Output file is in the following format:

It writes the number of patterns searched.
It also gives the time used for calculation (after input file has been read in memory and before writing the results).
After that, corresponding to each pattern, there is a block (two blocks are separated by an empty line):
The first line in the block begins with a '>' followed by the identifier(FASTA format) of the pattern.
The next line starts with a '#' followed by the number of occurrences of the pattern found.
The next line reports the occurrence indices delimited bt a ' ; '.
An occurrence is shown as a pair of two numbers (x, y) where x is the starting position of the occurrence and y is its ending position.
- A position is an index (zero-based) of a letter (considering an elastic-degenerate symbol to occupy only one position).
- For example: a pattern "ACC" in the above elastic-degenerate string occurs at positions: (0,2) ; (4,4) ; (4,6) ; (10,11) ; (10,12) ;
- Leading and/or trailing empty seeds or strings in an elastic-symbol, of an occurrence, are ignored and the occurrence is reported to start/end in the appropriate non-empty elastic-symbol/seed (see the paper for more details).

Highlights:

A few highlights of the tool are:

It outputs starting as well as ending positions of an occurrence.
It can process multiple patterns given as a batch, i.e. the pre-processing stage will take less time than that taken for the same patterns individually.
It can handle degenerate/indeterminate stringd (Sequences with SNPs).

External Libraries:

For construction of Suffix-Array, Jesper Larsson's implementation of suffix array sorting on integer-alphabets (description of Larsson and Sadakane).
For answering rmq (to find longest common prefix), following library has been used:

sdsl

For testing googletest framework has been used.

Experiments:

"Experiments" folder contains the text(of about 4MB), the patterns, and the corresponding output.
The text was randomly generated for the experiments (about 1000 positions long).

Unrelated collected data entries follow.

(** * Streams of the media server: incoming and outgoing track containers

    A shallow embedding of [incomingstream.go] and [outgoingstream.go]:
  the constructors and the track maps of the two stream types, the
  resolution of an SDP track descriptor into RTP source groups done by
  [CreateTrack], and the attach, detach and stop operations. *)

From stdpp Require Import gmap strings list fin_maps pretty.

Local Open Scope string_scope.
Local Open Scope list_scope.
Local Open Scope nat_scope.

(** ** Go run-time behaviour *)

(** A Go call either returns or panics (index out of range, call on a nil
  interface). *)
Inductive result (A : Type) : Type :=
| Ok (a : A)
| Panic.
Arguments Ok {A} a.
Arguments Panic {A}.

#[global] Instance result_ret : MRet result := λ A a, Ok a.
#[global] Instance result_bind : MBind result :=
  λ A B f r, match r with Ok a => f a | Panic => Panic end.

(** [l[i]] on a slice. *)
Definition index {A} (l : list A) (i : nat) : result A :=
match l !! i with
| Some a => Ok a
| None => Panic
end.

(** A method call through an interface value that may be nil. *)
Definition deref {A} (x : option A) : result A :=
match x with
| Some a => Ok a
| None => Panic
end.

(** A loop whose body may panic. *)
Fixpoint foldM {A B} (f : A → B → result A) (a : A) (l : list B) : result A :=
match l with
| [] => Ok a
| b :: l' => a' ← f a b; foldM f a' l'
end.

(** The native layer stores an ssrc in a [DWORD]: a Go [uint] handed to it
  keeps its low 32 bits. *)
Definition DWORD (n : N) : N := (n mod 2 ^ 32)%N.
Arguments DWORD : simpl never.

(** ** [strconv] *)

Definition digit (c : Ascii.ascii) : option N :=
let n := Ascii.N_of_ascii c in
if ((48 <=? n) && (n <=? 57))%N then Some (n - 48)%N else None.

Fixpoint digits (s : string) (acc : N) : option N :=
match s with
| EmptyString => Some acc
| String c s' => d ← digit c; digits s' (10 * acc + d)%N
end.

(** [strconv.ParseUint(s, 10, 32)]: a non-empty run of decimal digits, no
  sign, whose value fits 32 bits; [None] is the [err != nil] outcome. *)
Definition ParseUint (s : string) : option N :=
match s with
| EmptyString => None
| _ => n ← digits s 0%N; if (n <? 2 ^ 32)%N then Some n else None
end.

(** [strconv.Itoa] on a slice position. *)
Definition Itoa (j : nat) : string := pretty j.

(** ** The [sdp] descriptors read by the streams *)

Module sdp.

(** [SourceGroupInfo]: [GetSemantics] and [GetSSRCs]; a [None] member list
    is Go's nil slice. *)
Record SourceGroupInfo := {
  semantics : string;
  ssrcs : option (list N);
}.

(** The elements of the slice [GetSSRCs] returns: a nil slice has none. *)
Definition GetSSRCs (g : SourceGroupInfo) : list N := default [] (ssrcs g).

(** [TrackEncodingInfo]: [GetID] (the rid) and [GetParams]. *)
Record TrackEncodingInfo := {
  rid : string;
  params : gmap string string;
}.

(** [TrackInfo]: [GetID], [GetMediaID], [GetMedia], [GetSSRCS],
    [GetSourceGroupS] and [GetEncodings] (a list of alternatives, each a
    list of encodings). *)
Record TrackInfo := {
  id : string;
  mediaID : string;
  media : string;
  ssrcsOf : list N;
  groups : list SourceGroupInfo;
  encodings : list (list TrackEncodingInfo);
}.

(** [StreamInfo]: [GetID] and [GetTracks], the track descriptors in the
    order a range goes through them. *)
Record StreamInfo := {
  streamID : string;
  tracks : list TrackInfo;
}.

End sdp.

(** ** The native objects *)

Module native.

(** Handles on native transports and receivers. *)
Definition DTLSICETransport := N.
Definition RTPReceiverFacade := N.

(** [MediaFrameType]: 0 is audio, 1 is video. *)
Definition MediaFrameType := N.

(** Modelled from the spec: an [RTPSource] as far as the streams touch it,
    its ssrc; the counters of the native struct are left alone by the
    stream code. *)
Record RTPSource := { ssrc : N }.

Definition SetSsrc (v : N) (s : RTPSource) : RTPSource := {| ssrc := DWORD v |}.

Record RTPIncomingSourceGroup := {
  in_type : MediaFrameType;
  in_rid : string;
  in_mid : string;
  in_media : RTPSource;
  in_rtx : RTPSource;
  in_fec : RTPSource;
}.

Record RTPOutgoingSourceGroup := {
  out_type : MediaFrameType;
  out_media : RTPSource;
  out_rtx : RTPSource;
  out_fec : RTPSource;
}.

(** Modelled from the spec: the native constructors are not part of the
    sources; a fresh group has no rid, no mid, and the sentinel ssrc 0 in
    its three roles. *)
Definition NewRTPIncomingSourceGroup (type : MediaFrameType) : RTPIncomingSourceGroup :=
  {| in_type := type; in_rid := ""; in_mid := "";
     in_media := {| ssrc := 0 |}; in_rtx := {| ssrc := 0 |}; in_fec := {| ssrc := 0 |} |}.

Definition NewRTPOutgoingSourceGroup (type : MediaFrameType) : RTPOutgoingSourceGroup :=
  {| out_type := type;
     out_media := {| ssrc := 0 |}; out_rtx := {| ssrc := 0 |}; out_fec := {| ssrc := 0 |} |}.

Definition SetRid (r : string) (g : RTPIncomingSourceGroup) : RTPIncomingSourceGroup :=
  {| in_type := in_type g; in_rid := r; in_mid := in_mid g;
     in_media := in_media g; in_rtx := in_rtx g; in_fec := in_fec g |}.

Definition SetMid (m : string) (g : RTPIncomingSourceGroup) : RTPIncomingSourceGroup :=
  {| in_type := in_type g; in_rid := in_rid g; in_mid := m;
     in_media := in_media g; in_rtx := in_rtx g; in_fec := in_fec g |}.
(** [indata[:, 0]] on the array over hardware buffer [b]: a view, no
    sample is read. *)
Definition column0 (b : nat) : W ndarray := fun w =>
  match hw w !!! b with
  | Data2 (S _) _ => (Ret (View b true), w)
  | Data2 0 _ =>
      (Raise (IndexError (lit "index 0 is out of bounds for axis 1 with size 0")), w)
  | Data1 _ => (Raise (IndexError (lit "too many indices for array")), w)
  end.

(** [arr.copy()]: a new array on memory of its own. *)
Definition copy (arr : ndarray) : W ndarray := fun w =>
  (Ret (Owned (length (arrays w))), set_arrays (arrays w ++ [contents w arr]) w).

(** *** The queue *)

(** [self.audio_queue.put(item)] *)
Definition queue_put (item : ndarray) : M unit := fun st =>
  let q := audio_queue (self st) in
  if full q then (Blocked, st)
  else (Ret tt, on_self (set_audio_queue
                  {| maxsize := maxsize q; items := items q ++ [item] |}) st).

(** [self.audio_queue.get(timeout=0.1)] for a caller that has waited
    [waited] ms in it: the oldest item when there is one, [queue.Empty]
    once the timeout has passed, and until then the caller waits. *)
Definition queue_get (waited : nat) : M ndarray := fun st =>
  let q := audio_queue (self st) in
  match items q with
  | x :: rest =>
      (Ret x, on_self (set_audio_queue {| maxsize := maxsize q; items := rest |}) st)
  | [] => if get_timeout <=? waited then (Raise Empty, st) else (Blocked, st)
  end.

(** *** LiveTranscriber.audio_callback (lines 43-50)

    [indata] is the array over hardware buffer [b]; [frames] and [time]
    are not used by the method. *)
Definition audio_callback (b : nat) (status : str) : M unit :=
  let indata := View b false in
  (if truthy status
   then in_world (print (lit "Audio status: " ++ status))
   else mret tt);;
  d ← gets (fun st => ndim (world st) indata);
  audio_chunk ← (if 1 <? d then in_world (column0 b) else mret indata);
  c ← in_world (copy audio_chunk);
  queue_put c.

(** *** LiveTranscriber.display_transcription (lines 88-111) *)
Definition display_transcription : M unit :=
  shown ← gets (fun st => current_text (self st));
  in_world (emit (Rendered shown));;
  t ← in_world now;
  let timestamp := strftime "%H:%M:%S" t in
  in_world (print_end ([27%N] ++ lit "[2J" ++ [27%N] ++ lit "[H") []);;
  in_world (print (times (lit "=") 80));;
  in_world (print ([0x1F3A4%N] ++ lit " LIVE LECTURE TRANSCRIPTION - " ++ timestamp));;
  in_world (print (times (lit "=") 80));;
  in_world (print []);;
  text ← gets (fun st => current_text (self st));
  (if truthy (strip text)
   then in_world (print (lit "Current transcription:"));;
        in_world (print (times (lit "-") 40));;
        in_world (print text);;
        in_world (print [])
   else in_world (print (lit "Listening... (speak into your microphone)"));;
        in_world (print []));;
  in_world (print (times (lit "=") 80));;
  in_world (print (lit "Press Ctrl+C to stop recording"));;
  in_world (print (times (lit "=") 80)).

(** *** LiveTranscriber.transcription_worker (lines 52-86) *)

(** Entering and leaving the [with self.model.transcribe_stream(...)]
    block (lines 57-61). *)
Definition enter_stream : W unit :=
  emit (Acquired (256, 256) 1 false);;
  modify (set_stream_session (Some (transcribe_stream (256, 256) 1 false))).

Definition exit_stream : W unit :=
  emit Released;;
  modify (set_stream_session None).

(** [transcriber.add_audio(audio)] *)
Definition transcriber_add_audio (audio : array_data sample) : W unit := fun w =>
  match stream_session w with
  | Some s =>
      let w' := set_trace (trace w ++ [Submitted audio]) w in
      match add_audio s audio with
      | (s', None) => (Ret tt, set_stream_session (Some s') w')
      | (s', Some e) => (Raise e, set_stream_session (Some s') w')
      end
  | None => (Raise (Exception (lit "streaming context is closed")), w)
  end.

(** [transcriber.result.text] *)
Definition transcriber_result_text : W str := fun w =>
  match stream_session w with
  | Some s =>
      (Ret (result_text s), set_trace (trace w ++ [ResultText (result_text s)]) w)
  | None => (Raise (Exception (lit "streaming context is closed")), w)
  end.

10% of the text was made to have Elastic-Degenerate symbols.
Each of these symbols consisted of 10 strings.
Each of the string in an elastic-degenerate symbol was at most 10 characters long.

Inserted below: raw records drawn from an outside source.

(** [ceil(a / b)] and the bound [ceil(log2(h / fp)) + 2] on the number of
    turns an endpoint of half-width [h] takes. *)
Definition ceil_div (a b : Z) : Z := (a + b - 1) / b.

Definition endpoint_bound (fp h : Z) : nat :=
  (2 + Z.to_nat (Z.log2_up (ceil_div h fp)))%nat.

Definition iteration_bound (fp : Z) (is_end_ts : bool) (es : list interval) : nat :=
  fold_right Nat.max 0%nat
    (map (fun e => if is_finish e then 0%nat
                   else endpoint_bound fp (half_width is_end_ts e)) es).

(** State of the [while] loop of a batch. *)
Definition state : Type := (list interval * mel * WhisperResult)%type.

(** A batch yielded by [curr_segments]: [curr_words] is the run of
    [length curr_starts] words of [all_words()] that begins at position
    [first]; the word objects are shared with the result. *)
Record batch : Type := mkBatch {
  first : nat;
  curr_starts : list Q;
  curr_ends : list Q;
  edge_mask : list Z
}.

(** Objects live in a heap; a variable holds the address of its object. *)
Abbreviation heap := (gmap nat WhisperResult).

Section Engine.

(** External collaborators.
    - [duration]: the [duration] property of a word ([result.py]);
    - [has_words]: the [has_words] property of the result;
    - [update_all_segs_with_words]: the method of that name, applied to
      the result object once all passes are done;
    - [get_prob batch words is_end_ts prob_indices mel idx]: what the
      closure [get_prob] computes for the word at [idx] from one model
      call on the muted features: the probability of its boundary token
      and the position of that token in the sorted distribution. *)
Variable duration : Word -> Q.
Variable has_words : WhisperResult -> bool.
Variable update_all_segs_with_words : WhisperResult -> WhisperResult.
Variable get_prob : batch -> list Word -> bool -> list nat -> mel -> nat -> Q * Z.

(** [model.dims.n_text_ctx], [audio.shape[-1]] after [prep_audio], and the
    arguments of the call. *)
Variable n_text_ctx : Z.
Variable total_samples : Z.
Variable o : options.

Definition max_inference_tokens : Z := n_text_ctx - 6.

(** *** [curr_segments] *)

Definition seg_edge_mask (r : WhisperResult) : list Z :=
  concat (map (fun seg =>
    imap (fun _i (_ : Word) =>
      if Z.of_nat _i =? 0 then 1
      else if Z.of_nat _i =? Z.of_nat (length (seg_words seg)) - 1 then 2
      else 0) (seg_words seg)) (segments r)).

Definition qmax3 (a b c : Q) : Q := qmax (qmax a b) c.
Definition qmin3 (a b c : Q) : Q := qmin (qmin a b) c.

(** [start_times[i]], for [w = all_words[i]]. *)
Definition start_time (ws : list Word) (i : nat) (w : Word) : Q :=
  qmax3
    (match abs_dur_change o with None => 0 | Some a => start w - a end)
    (match rel_dur_change o with None => 0 | Some c => start w - duration w * c end)
    (match i with
     | O => 0
     | S j =>
       match ws !! j with
       | Some prev => qmax3 (end_ prev) (end_ w - (29 # 2)) 0
       | None => 0
       end
     end)%Q.

(** [end_times[i]], for [w = all_words[i]]; the source counts from 1 and
    tests [i == len(all_words)] where this tests for a next word. *)
Definition end_time (ws : list Word) (i : nat) (w : Word) : Q :=
  let total := total_duration total_samples in
  qmin3
    (match abs_dur_change o with None => total | Some a => end_ w + a end)
    (match rel_dur_change o with None => total | Some c => end_ w + duration w * c end)
    (match ws !! (S i) with
     | None => total
     | Some next => qmin3 (start next) (start w + (29 # 2)) total
     end)%Q.

(** [seg_edge_mask[a:a+n]] *)
Definition mask_slice (mask : list Z) (a n : nat) : list Z := take n (drop a mask).

(** The [for i, w in enumerate(all_words, 1)] loop: [times] are the
    entries of [start_times] and [end_times] not yet popped, [i] counts
    from 1, [n] is [len(all_words)].  The result lists the batches in the
    order they are yielded. *)
Fixpoint curr_segments_loop (mask : list Z) (n : nat) (times : list (Q * Q))
    (i : nat) (start_ : Q) (prev_i : nat) (cs ce : list Q) : list batch :=
  match times with
  | [] => []
  | (st, et) :: rest =>
    let over :=
      Qlt_bool 30 (et - start_)
      || (max_inference_tokens <? Z.of_nat (length cs) + 1) in
    let yielded :=
      if over && nonempty cs
      then [mkBatch prev_i cs ce (mask_slice mask prev_i (length cs))]
      else [] in
    let cs1 := if over && nonempty cs then [] else cs in
    let ce1 := if over && nonempty cs then [] else ce in
    let start1 := if over then st else start_ in
    let prev1 := if over then (i - 1)%nat else prev_i in
    let cs2 := cs1 ++ [st] in
    let ce2 := ce1 ++ [et] in
    let last :=
      if (i =? n)%nat
      then [mkBatch prev1 cs2 ce2 (mask_slice mask prev1 (length cs2))]
      else [] in
    yielded ++ last ++ curr_segments_loop mask n rest (S i) start1 prev1 cs2 ce2
  end.

(** [start_times[0]] raises [IndexError] when there is no word. *)
Definition curr_segments (r : WhisperResult) : outcome WhisperResult (list batch) :=
  let ws := all_words r in
  let start_times := imap (start_time ws) ws in
  let end_times := imap (end_time ws) ws in
  match start_times with
  | [] => Raise IndexError r
  | start0 :: _ =>
    Ok (curr_segments_loop (seg_edge_mask r) (length ws)
          (zip start_times end_times) 1 start0 0 [] [])
  end.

Format of the elastic-degenerate string (i.e. the text) was different from the PRG format (corresponding parser is within the same folder).

Each elastic-degenerate symbol began with '{' and ended with '}'.
Strings within an elastic-degenerate symbol were separated by a ','. An empty such string was represented by the letter 'E'.

10 patterns of varying length were randomly generated.
Each pattern was searched in the text individually.